If (and right now, it reamins a massive "if") this result can be corroborated, we may be in the midst of what Thomas Kuhn would call a paradigm shift. In his seminal text The Structure of Scientific Revolutions he argues that movement from one paradigm to another (in this case, possibly from the Standard Model to string theory) must be preceded by an evidential anomaly (the neutrino moving faster than the speed of light) which, if scientists are repeatedly unable to solve using current data problem sets, leads to a scientific crisis. A crisis in this case would result in physicists being forced to re-examine some of the aspects of science that they've long taken for granted--like our perception of only four dimensions, or the speed limit of light. A true paradigm shift would occur if the scientific community is able to change their world view (and attract enough scientists to that community) regarding how certain tenets can be re-interpreted in light of new data. The result is adoption of the new paradigm and scientific revolution.

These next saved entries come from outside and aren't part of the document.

(** * combinetxt: grouping scraped text files by their source URL

    A shallow embedding of [src/combinetxt.py] (class [TextFileCombiner])
    and the properties of its three methods [get_source_url],
    [get_file_group] and [combine_files].

    Python text is modelled by [string]; a character is a code point below
    256.  The file system is a finite map from paths to files, which hold
    their characters as stored; reading in text mode translates the line
    ends, writing is that of a POSIX system.  The console is the list of the
    lines handed to [print]. *)

From Stdlib Require Import Ascii String DecimalString.
From stdpp Require Import base option list gmap strings.

(** ** Python string primitives *)

Module Py.

(** The line feed, ["\n"] in the source. *)
Definition LF : ascii := "010"%char.
Definition nl : string := String LF "".

(** [str.isspace] on one character: the code points below 256 that Python
    treats as white space are 9-13, 28-32, 133 and 160. *)
Definition isspace (c : ascii) : bool :=
  let n := nat_of_ascii c in
  ((9 <=? n)%nat && (n <=? 13)%nat) || ((28 <=? n)%nat && (n <=? 32)%nat)
  || (n =? 133)%nat || (n =? 160)%nat.

Fixpoint lstrip (s : string) : string :=
  match s with
  | String c s' => if isspace c then lstrip s' else s
  | EmptyString => EmptyString
  end.

Fixpoint rstrip (s : string) : string :=
  match s with
  | EmptyString => EmptyString
  | String c s' =>
      match rstrip s' with
      | EmptyString => if isspace c then EmptyString else String c EmptyString
      | r => String c r
      end
  end.

(** [s.strip()]: leading and trailing white space both go. *)
Definition strip (s : string) : string := rstrip (lstrip s).

(** [s.startswith(pre)]. *)
Fixpoint startswith (s pre : string) {struct pre} : bool :=
  match pre, s with
  | EmptyString, _ => true
  | String a pre', String b s' => if ascii_dec a b then startswith s' pre' else false
  | String _ _, EmptyString => false
  end.

(** [s.endswith("/")], the only use [posixpath.join] makes of it. *)
Fixpoint endswith_sep (s : string) : bool :=
  match s with
  | EmptyString => false
  | String c EmptyString => if ascii_dec c "/"%char then true else false
  | String _ s' => endswith_sep s'
  end.

(** [c * n] for a one-character string [c]. *)
Fixpoint repeat_char (c : ascii) (n : nat) : string :=
  match n with
  | O => EmptyString
  | S n' => String c (repeat_char c n')
  end.

(** [str(n)] for a length. *)
Definition str_of_nat (n : nat) : string := NilEmpty.string_of_uint (Nat.to_uint n).

(** The carriage return, ["\r"] in Python. *)
Definition CR : ascii := "013"%char.
Definition cr : string := String CR "".

(** Universal newlines, the default of [open(path, 'r', encoding='utf-8')]:
    what a handle delivers has ["\r\n"] and a lone ["\r"] turned into the
    line feed. *)
Fixpoint universal_newlines (s : string) : string :=
  match s with
  | EmptyString => EmptyString
  | String c s' =>
      if ascii_dec c CR then
        match s' with
        | String c' s'' =>
            if ascii_dec c' LF then String LF (universal_newlines s'')
            else String LF (universal_newlines s')
        | EmptyString => String LF EmptyString
        end
      else String c (universal_newlines s')
  end.

(** A carriage return that ends the input of the decoder is held back until
    the decoder sees what follows it. *)
Fixpoint without_final_cr (s : string) : string :=
  match s with
  | EmptyString => EmptyString
  | String c EmptyString => if ascii_dec c CR then EmptyString else s
  | String c s' => String c (without_final_cr s')
  end.

(** What [readline()] returns on the text a handle delivers, line ends
    already translated: everything up to and including the first line feed,
    or the whole text when it has none. *)
Fixpoint readline (s : string) : string :=
  match s with
  | EmptyString => EmptyString
  | String c s' => if ascii_dec c LF then String c EmptyString else String c (readline s')
  end.

Fixpoint has_newline (s : string) : bool :=
  match s with
  | EmptyString => false
  | String c s' => if ascii_dec c LF then true else has_newline s'
  end.

(** [posixpath.join(a, b)] with two arguments. *)
Definition path_join (a b : string) : string :=
  if startswith b "/" then b
  else if orb (if string_dec a "" then true else false) (endswith_sep a) then a +:+ b
  else a +:+ "/" +:+ b.

(** Truth value of an optional string: [None] and [""] are false. *)
Definition truthy (o : option string) : bool :=
  match o with
  | Some (String _ _) => true
  | _ => false
  end.

(** *** The regular expression [r"Source URL: (.+)"] under [re.match] *)

(** [remove_prefix pre s] is what follows the literal [pre] at the start of
    [s]. *)
Fixpoint remove_prefix (pre s : string) : option string :=
  match pre, s with
  | EmptyString, _ => Some s
  | String a pre', String b s' => if ascii_dec a b then remove_prefix pre' s' else None
  | String _ _, EmptyString => None
  end.

(** The greedy [.+] group: [.] matches any character but the line feed. *)
Fixpoint dot_run (s : string) : string :=
  match s with
  | EmptyString => EmptyString
  | String c s' => if ascii_dec c LF then EmptyString else String c (dot_run s')
  end.

(** [re.match(r"Source URL: (.+)", line)], giving [match.group(1)]. *)
Definition re_match_source_url (line : string) : option string :=
  match remove_prefix "Source URL: " line with
  | Some rest =>
      match dot_run rest with
      | EmptyString => None
      | g => Some g
      end
  | None => None
  end.

End Py.

Import Py.

(** ** Files, console and exceptions *)

(** What reading a path can meet; the characters are those stored in the
    file, before the translation of line ends.  [Text] is a file that decodes
    as a whole.  [DamagedTail head err] is a file of which the leading chunks
    decode, to [head], and the next chunk does not: [read()] raises [err],
    [readline()] still answers when what the decoder has delivered of [head]
    holds a complete line.  [Unreadable err] raises as soon as it is opened
    or first read. *)
Inductive file :=
  | Text (content : string)
  | DamagedTail (head err : string)
  | Unreadable (err : string).

(** [out_f] is the text written so far to the output handle that is open;
    it reaches the file when the [with] block closes the handle. *)
Record world := World {
  files : gmap string file;
  console : list string;
  out_f : string
}.

(** A statement returns or raises an exception, carried by its message. *)
Inductive outcome (A : Type) :=
  | Return (a : A)
  | Raise (e : string).
Arguments Return {A} a.
Arguments Raise {A} e.

Definition M (A : Type) : Type := world -> outcome A * world.

Global Instance M_ret : MRet M := fun A a w => (Return a, w).
Global Instance M_bind : MBind M := fun A B k m w =>
  match m w with
  | (Return a, w') => k a w'
  | (Raise e, w') => (Raise e, w')
  end.

Definition raise {A} (e : string) : M A := fun w => (Raise e, w).

(** [try: body except Exception as e: handler e]. *)
Definition try_except {A} (body : M A) (handler : string -> M A) : M A := fun w =>
  match body w with
  | (Return a, w') => (Return a, w')
  | (Raise e, w') => handler e w'
  end.

(** [try: body finally: cleanup]. *)
Definition try_finally {A} (body : M A) (cleanup : M unit) : M A := fun w =>
  match body w with
  | (Return a, w') =>
      match cleanup w' with
      | (Return _, w'') => (Return a, w'')
      | (Raise e, w'') => (Raise e, w'')
      end
  | (Raise e, w') =>
      match cleanup w' with
      | (Return _, w'') => (Raise e, w'')
      | (Raise e', w'') => (Raise e', w'')
      end
  end.

Definition print (line : string) : M unit := fun w =>
  (Return tt, World (files w) (console w ++ [line]) (out_f w)).

Fixpoint for_each {A} (xs : list A) (body : A -> M unit) : M unit :=
  match xs with
  | [] => mret tt
  | x :: xs' => body x ;; for_each xs' body
  end.

(** A [for] loop that updates local variables [s]. *)
Fixpoint for_fold {A S} (xs : list A) (s : S) (body : S -> A -> M S) : M S :=
  match xs with
  | [] => mret s
  | x :: xs' => s' ← body s x; for_fold xs' s' body
  end.

Definition no_such_file (path : string) : string :=
  "[Errno 2] No such file or directory: '" +:+ path +:+ "'".

(** [open(path, 'r', encoding='utf-8')]. *)
Definition open_r (path : string) : M file := fun w =>
  match files w !! path with
  | Some (Unreadable e) => (Raise e, w)
  | Some f => (Return f, w)
  | None => (Raise (no_such_file path), w)
  end.

(** [f.readline()] on a handle just opened. *)
Definition f_readline (f : file) : M string :=
  match f with
  | Text content => mret (readline (universal_newlines content))
  | DamagedTail head e =>
      let delivered := universal_newlines (without_final_cr head) in
      if has_newline delivered then mret (readline delivered) else raise e
  | Unreadable e => raise e
  end.

(** [f.read()] on a handle just opened. *)
Definition f_read (f : file) : M string :=
  match f with
  | Text content => mret (universal_newlines content)
  | DamagedTail _ e => raise e
  | Unreadable e => raise e
  end.

(** [open(path, 'w', encoding='utf-8')]: the file is created or truncated.
    Output paths are taken to be writable (the model has no directories and
    no permissions), so this [open] does not raise. *)
Definition open_w (path : string) : M unit := fun w =>
  (Return tt, World (<[path := Text ""]> (files w)) (console w) "").

(** [out_f.write(s)]. *)
Definition write (s : string) : M unit := fun w =>
  (Return tt, World (files w) (console w) (out_f w +:+ s)).

(** Leaving the [with] block of an output handle. *)
Definition close_w (path : string) : M unit := fun w =>
  (Return tt, World (<[path := Text (out_f w)]> (files w)) (console w) "").

(** [with open(path, 'w', encoding='utf-8') as out_f: body]. *)
Definition with_open_w (path : string) (body : M unit) : M unit :=
  open_w path ;; try_finally body (close_w path).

My fingers are crossed that we'll get to experience this revolution in our lifetimes: if the neutrino effect proves accurate, and physics moves past the Standard Model--but importantly, retains Einstein's special theory of relativity--into a realm of competing multi-dimension theories, there could be some dramatic truths revealed about the universe and our role in it. Pursuit of a grand unifying theory may have gone out of fashion in the past quarter century, but it's still a romantic ontological goal. It could be that the string theory boom of the 1990s was the start of the paradigm shift, and with CERN and OPERA able to articulate experiments beyond the wildest imaginations of scientists fifty years ago, we're just now seeing data that has the kind of anomolous strength required to presage a true revolution.